Cloning And Expression Analysis Of GME And ACT Gene From Caragana Korshinskii And Construction Of Plant Expression Vector

A pair of degenerate primer was designed according to the conserved sequence of GME from other plants. A GME gene named CkGME and an ACT gene named CkACT were separated from Caragana korshinskii by using the RT-PCR and RACE technology. The bio-information analysis by using DNAMAN, DNAStar, Blast P or physical and chemical property analysis of CkGME and CkACT showed the following results:1,The full-length cDNA of CkGME (accession number FJ603689) is 1604bp and contain an 1134bp ORF which coding 377 amino acids. The relative molecular weight is 4.2 622×104 and molecular formula is C1853H2921N491O560S20. 5'-non-coding region is 351bp and 3'-non-coding region is 94bp.2,The full-length cDNA of CkACT(accession number is FJ485727) is 1607bp and contain an 1134bp ORF which coding 377 amino acids. The relative molecular weight is 4.1679×104 and molecular formula is C1853H2921N491O560S20. 5'-non-coding region is 151bp and 3'-non-coding region is 293bp.3,The homology of CkGME compared with GME of Zea mays,Arabidopsis Thaliana,Glycine max,Medicago truncatula,Malpighia glabra,Oryza sativa japonica Group,Solanum tuberosum,Vitis vinifera is 92%,90%,91%,92%,91%,95%,93% and 91% respectively.
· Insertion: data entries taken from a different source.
Lemma empty_mem m : mem_inv m → irq_wq m = [] → irq_works m = ∅ ∧ irq_data m = ∅.
Proof.
  intros Hi Hq. assert (∀ p, irq_works m !! p = None) as Hn.
  { intros p. destruct (irq_works m !! p) as [w|] eqn:Hp; [|done]. exfalso.
    assert (p ∈ irq_wq m) as Hin by (apply (mi_works m Hi); by rewrite Hp).
    rewrite Hq in Hin. by apply elem_of_nil in Hin. }
  split; apply map_empty; [done|]. intros q. destruct (irq_data m !! q) as [v|] eqn:Hv; [|done].
  destruct (mi_owned m Hi q) as (p & w & Hp & _); [by rewrite Hv|]. by rewrite Hn in Hp.
Qed.

(** ** All calls *)

Definition data_of (m : irq_mem) (o : option positive) : option Z :=
  match o with Some q => irq_data m !! q | None => None end.

Definition in_isr (c : irq_call) : bool := match c with IDefer _ _ _ _ => false | _ => true end.

(** What a call does to the queue of works. *)
Definition works_step (s : irq_state) (c : irq_call) (s' : irq_state) : Prop :=
  match c, irq_wq (irq_mm s) with
  | IWorker, [] => s' = s
  | IWorker, p :: l => ∃ w, irq_works (irq_mm s) !! p = Some w ∧ irq_wq (irq_mm s') = l ∧
      irq_log s' = irq_log s ++ [Call (w_handler w) (w_interrupt w) (w_private_data w)
                                   (data_of (irq_mm s) (w_interrupt_data w))] ∧
      (w_interrupt w = IPA_TX_SUSPEND_IRQ → is_Some (data_of (irq_mm s) (w_interrupt_data w)))
  | _, _ => ∃ new, irq_log s' = irq_log s ++ new ∧ grown (irq_mm s) (irq_mm s') new ∧
      Forall (event_ok (irq_cb s) (in_isr c)) new
  end.
(** * starpc: the per-call runtime of the streaming RPC framework

    A shallow embedding of the call state machines of starpc and of the
    nested stream tunnel, with the properties of the specification proved
    (or refuted) on it.

    - [goerr]     Go [error] values and their texts.
    - [srpc]      [srpc/server-rpc.go], [srpc/msg-stream.go], [srpc/message.go].
    - [commonrpc] the TypeScript [CommonRPC] class (common-rpc.ts).
    - [rpcstream] the tunnel: [OpenRpcStream], [HandleRpcStream] and the
                  [RpcStreamReadWriter].

    Objects that the code reaches only through an interface ([Writer], [Mux],
    [MsgStreamRw], [Message], [RpcStream]) are type classes or function
    arguments; calls whose results the code throws away are recorded in an
    event log so that their number and order can be stated. *)

From stdpp Require Import base list strings.
From Stdlib Require Import Strings.Byte Strings.Ascii.

Open Scope string_scope.
Open Scope list_scope.

(** A Go [[]byte]; every test the code makes on a slice is [len(s) == 0], so a
    nil slice and an empty slice are both the empty list. *)
Definition bytes : Type := list byte.

(** [x == nil] for a pointer, an interface or a func value. *)
Definition is_nil {A : Type} (x : option A) : bool :=
  match x with
  | None => true
  | Some _ => false
  end.

(** The builtin [copy(dst, src)]: the new content of [dst] and the number of
    bytes copied. *)
Definition go_copy (dst src : bytes) : bytes * nat :=
  (take (length dst) src ++ drop (length src) dst,
   Nat.min (length dst) (length src)).

(** What a call of a Go function can do: return, wait on a channel forever
    unless another goroutine acts, or panic. *)
Inductive outcome (A : Type) : Type :=
| Returns (a : A)
| Blocks
| Panics (msg : string).
Arguments Returns {A} a.
Arguments Blocks {A}.
Arguments Panics {A} msg.

(* ================================================================== *)
(** ** Go errors *)

Module goerr.

(** The error values the sources build or pass on. [ErrUnimplemented],
    [ErrCompleted] and [ErrUnrecognizedPacket] are package-level sentinels of
    srpc whose declarations are in [errors.go]. *)
Inductive error : Type :=
| ErrUnimplemented
| ErrCompleted
| ErrUnrecognizedPacket
| context_Canceled
| io_EOF
| errors_New (msg : string)
| errors_Wrap (cause : error) (msg : string).

#[export] Instance error_eq_dec : EqDecision error.
Proof. solve_decision. Defined.

(** The message texts of the three sentinels of package srpc. *)
Class SentinelText : Type := {
  ErrUnimplemented_text : string;
  ErrCompleted_text : string;
  ErrUnrecognizedPacket_text : string
}.
(** C10: a metadata field that is the empty string counts as one that was
    not passed: turning every such field into [None] changes neither the
    block, nor the patch, nor the run of [generate_pdf]; and when every field
    is [None] or the empty string, the patch returns its input. *)
Theorem empty_string_is_unset
        (WK_PATH : str) (run : World -> list str -> option bytes -> Outcome)
        (source : str) (kw : Kwargs) (w : World) :
  metadata_of (drop_empty_metadata kw) = metadata_of kw
  /\ (forall pdf, patch_metadata (drop_empty_metadata kw) pdf = patch_metadata kw pdf)
  /\ generate_pdf WK_PATH run source (drop_empty_metadata kw) w
     = generate_pdf WK_PATH run source kw w
  /\ (Forall (fun nv => snd nv = PNone \/ snd nv = PStr []) (fields kw) ->
      metadata_of kw = []
      /\ forall pdf, patch_metadata kw pdf = Ok pdf).
Proof.
  assert (P : forall pdf, patch_metadata (drop_empty_metadata kw) pdf = patch_metadata kw pdf).
  { intros pdf. unfold patch_metadata. now rewrite drop_empty_block. }
  split; [apply drop_empty_block|]. split; [exact P|]. split.
  - unfold generate_pdf.
    change (py_args (drop_empty_metadata kw)) with (py_args kw).
    destruct (looks_like_url source); [reflexivity|].
    unfold bind.
    destruct (render WK_PATH run (cmd_args_of (py_args kw)) source w) as [[a|e] w'];
      [|reflexivity].
    unfold lift. now rewrite P.
  - intros H. pose proof (empty_fields_block kw H) as E. split; [exact E|].
    intros pdf. unfold patch_metadata. now rewrite E.
Qed.

Lemma empty_string_is_unset_witness :
  metadata_of (set_metadata (PStr []) PNone (PStr []) PNone PNone defaults) = []
  /\ patch_metadata (set_metadata (PStr []) PNone (PStr []) PNone PNone defaults)
       (unlines ["/Title (old)"; "/Creator (wk)"; "/Producer (Qt)"])
     = Ok (unlines ["/Title (old)"; "/Creator (wk)"; "/Producer (Qt)"]).
Proof.
  destruct (empty_string_is_unset (str_lit "wkhtmltopdf") (wk_exits 0 [] []) []
              (set_metadata (PStr []) PNone (PStr []) PNone PNone defaults) [])
    as (_ & _ & _ & H).
  assert (F : Forall (fun nv => snd nv = PNone \/ snd nv = PStr [])
                (fields (set_metadata (PStr []) PNone (PStr []) PNone PNone defaults)))
    by (repeat constructor; simpl; auto).
  destruct (H F) as [H1 H2]. split; [exact H1 | apply H2].
Defined.

Lemma join_nonempty (sep c : str) (x : N) (parts : list str) :
  Py.join sep ((x :: c) :: parts) <> [].
Proof. destruct parts; discriminate. Qed.

Lemma truthy_field_block (kw : Kwargs) :
  (exists nv, In nv (fields kw) /\ Py.truthy (snd nv) = true) ->
  metadata_of kw <> [].
Proof.
  intros (nv & Hin & T). unfold metadata_of.
  assert (F : In nv (filter (fun nv => Py.truthy (snd nv)) (fields kw)))
    by (apply filter_In; now split).
  destruct (filter (fun nv => Py.truthy (snd nv)) (fields kw)) as [|nv' l]; [destruct F|].
  cbn [map]. apply join_nonempty.
Qed.

Lemma block_lines (kw : Kwargs) :
  metadata_of kw =
  Py.join [Py.newline]
    (optional_line "Title" (title kw) ++ optional_line "Author" (author kw)
     ++ optional_line "Subject" (subject kw) ++ optional_line "Creator" (creator kw)
     ++ optional_line "Producer" (producer kw)).
Proof.
  unfold metadata_of, fields, optional_line. cbn [filter snd fst].
  destruct (Py.truthy (title kw)), (Py.truthy (author kw)), (Py.truthy (subject kw)),
    (Py.truthy (creator kw)), (Py.truthy (producer kw)); reflexivity.
Qed.

Lemma encoded_block_literal (kw : Kwargs) (repl : bytes) :
  Py.encode (metadata_of kw) = Ok repl ->
  ~ In 92%N (metadata_of kw) -> ~ In Re.BACKSLASH repl.
Proof. intros E H B. apply H. now apply (encode_backslash _ _ E). Qed.

(** The patch with a block that is taken as it is. *)
Lemma patch_literal (kw : Kwargs) (pdf repl : bytes) :
  metadata_of kw <> [] ->
  Py.encode (metadata_of kw) = Ok repl ->
  ~ In 92%N (metadata_of kw) ->
  patch_metadata kw pdf =
  Ok match Re.search PATTERN pdf with
     | Some (before, _, after) => before ++ repl ++ after
     | None => pdf
     end.
Proof.
  intros N E B. unfold patch_metadata.
  destruct (metadata_of kw) as [|c m] eqn:M; [contradiction|].
  rewrite E. cbn [rbind]. apply sub_literal.
  apply (encoded_block_literal kw); rewrite M; assumption.
Qed.

(** C3, amended: when some metadata field has a value that counts as set and
    the block is plain text without a backslash, the patch replaces one
    region by the block: the leftmost span made of [/Title] with the rest
    of its line, exactly one further line, and a line that starts with
    [/Producer], taken to the end of that line; when the document holds no
    such span it is returned as it is. *)
Theorem patch_replaces_leftmost_span (kw : Kwargs) (pdf repl : bytes) :
  (exists nv, In nv (fields kw) /\ Py.truthy (snd nv) = true) ->
  Py.encode (metadata_of kw) = Ok repl ->
  ~ In 92%N (metadata_of kw) ->
  (exists before m after,
      pdf = before ++ m ++ after
      /\ is_span m /\ at_line_end after
      /\ (forall b' m' a', pdf = b' ++ m' ++ a' -> is_span m' ->
          List.length before <= List.length b')
      /\ patch_metadata kw pdf = Ok (before ++ repl ++ after))
  \/ ((forall b' m' a', pdf = b' ++ m' ++ a' -> ~ is_span m')
      /\ patch_metadata kw pdf = Ok pdf).
Proof.
  intros T E B. rewrite (patch_literal kw pdf repl (truthy_field_block kw T) E B).
  pose proof (search_PATTERN pdf) as S.
  destruct (Re.search PATTERN pdf) as [[[before m] after]|].
  - left. exists before, m, after. destruct S as (S1 & S2 & S3 & S4). now repeat split.
  - right. now split.
Qed.

Lemma patch_replaces_leftmost_span_witness :
  (exists before m after,
      unlines ["%PDF-1.4 /Title (old)"; "/Creator (wk)"; "/Producer (Qt)"; "tail"]
      = before ++ m ++ after
      /\ is_span m /\ at_line_end after
      /\ (forall b' m' a',
          unlines ["%PDF-1.4 /Title (old)"; "/Creator (wk)"; "/Producer (Qt)"; "tail"]
          = b' ++ m' ++ a' -> is_span m' -> List.length before <= List.length b')
      /\ patch_metadata (kw_title "T")
           (unlines ["%PDF-1.4 /Title (old)"; "/Creator (wk)"; "/Producer (Qt)"; "tail"])
         = Ok (before ++ bytes_lit "/Title (T)" ++ after))
  \/ ((forall b' m' a',
       unlines ["%PDF-1.4 /Title (old)"; "/Creator (wk)"; "/Producer (Qt)"; "tail"]
       = b' ++ m' ++ a' -> ~ is_span m')
      /\ patch_metadata (kw_title "T")
           (unlines ["%PDF-1.4 /Title (old)"; "/Creator (wk)"; "/Producer (Qt)"; "tail"])
         = Ok (unlines ["%PDF-1.4 /Title (old)"; "/Creator (wk)"; "/Producer (Qt)"; "tail"])).
Proof.
  apply (patch_replaces_leftmost_span (kw_title "T")).
  - exists (str_lit "Title", PStr (str_lit "T")). split; [now left | reflexivity].
  - reflexivity.
  - vm_compute. intuition discriminate.
Defined.

(** C3 as stated fails: with two lines between the [/Title] line and the
    [/Producer] line, or with none, the document is returned as it is,
    where the wording of the claim has the whole region replaced. *)
Lemma intervening_lines_counterexample :
  patch_metadata (kw_title "T")
    (unlines ["/Title (old)"; "/Author (me)"; "/Creator (wk)"; "/Producer (Qt)"; "tail"])
  = Ok (unlines ["/Title (old)"; "/Author (me)"; "/Creator (wk)"; "/Producer (Qt)"; "tail"])
  /\ spec_patch (bytes_lit "/Title (T)")
       (unlines ["/Title (old)"; "/Author (me)"; "/Creator (wk)"; "/Producer (Qt)"; "tail"])
     = unlines ["/Title (T)"; "tail"]
  /\ patch_metadata (kw_title "T") (unlines ["/Title (old)"; "/Producer (Qt)"; "tail"])
     = Ok (unlines ["/Title (old)"; "/Producer (Qt)"; "tail"])
  /\ spec_patch (bytes_lit "/Title (T)") (unlines ["/Title (old)"; "/Producer (Qt)"; "tail"])
     = unlines ["/Title (T)"; "tail"].
Proof. repeat split. Qed.

(** ** Counting the block *)

Lemma occurrences_app (block before after : bytes) :
  1 <= occurrences block (before ++ block ++ after).
Proof.
  induction before as [|c before IH].
  - cbn [app]. assert (P : is_prefix block (block ++ after) = true)
      by (apply is_prefix_spec; eauto).
    destruct (block ++ after); cbn [occurrences]; rewrite P; lia.
  - cbn [app occurrences]. lia.
Qed.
The number of amino acid residue of all species is between 376 to 378 and all parts of region is conserved except the N-terminator region.4,The homology of CkACT compared with ACT of Zea mays,Oryza sativa,Avena nuda,Arabidopsis thaliana,Nicotiana tabacum,Vigna radiata,Pisum sativum,Cicer arietinum,Medicago truncatula and Trifolium pretense is 97%,96%,96%,96%,97%,98%,97%,96%,99% and 95% respectively.5,The CkGME is the unstable protein with protein unstable index of 40.47 and the CkACT is the stable protein with protein unstable index of 35.02.6,The semi-quantity RT-PCR analysis of the expression of CkGME with ACT as a internal reference gene showed that the expression had no difference compared with control after treated at 4℃for a during time, but was down-regulated after treated with GA3.7,The coding region amplified by PCR is used to construct the pCAMBIA1300-GME recombinant plasmid which is converted to the Agrobactrium tumefaciens.The result of PCR and BamHⅠ/SalⅠdouble digestion showed that the plant over-expression vector had been constructed successfully.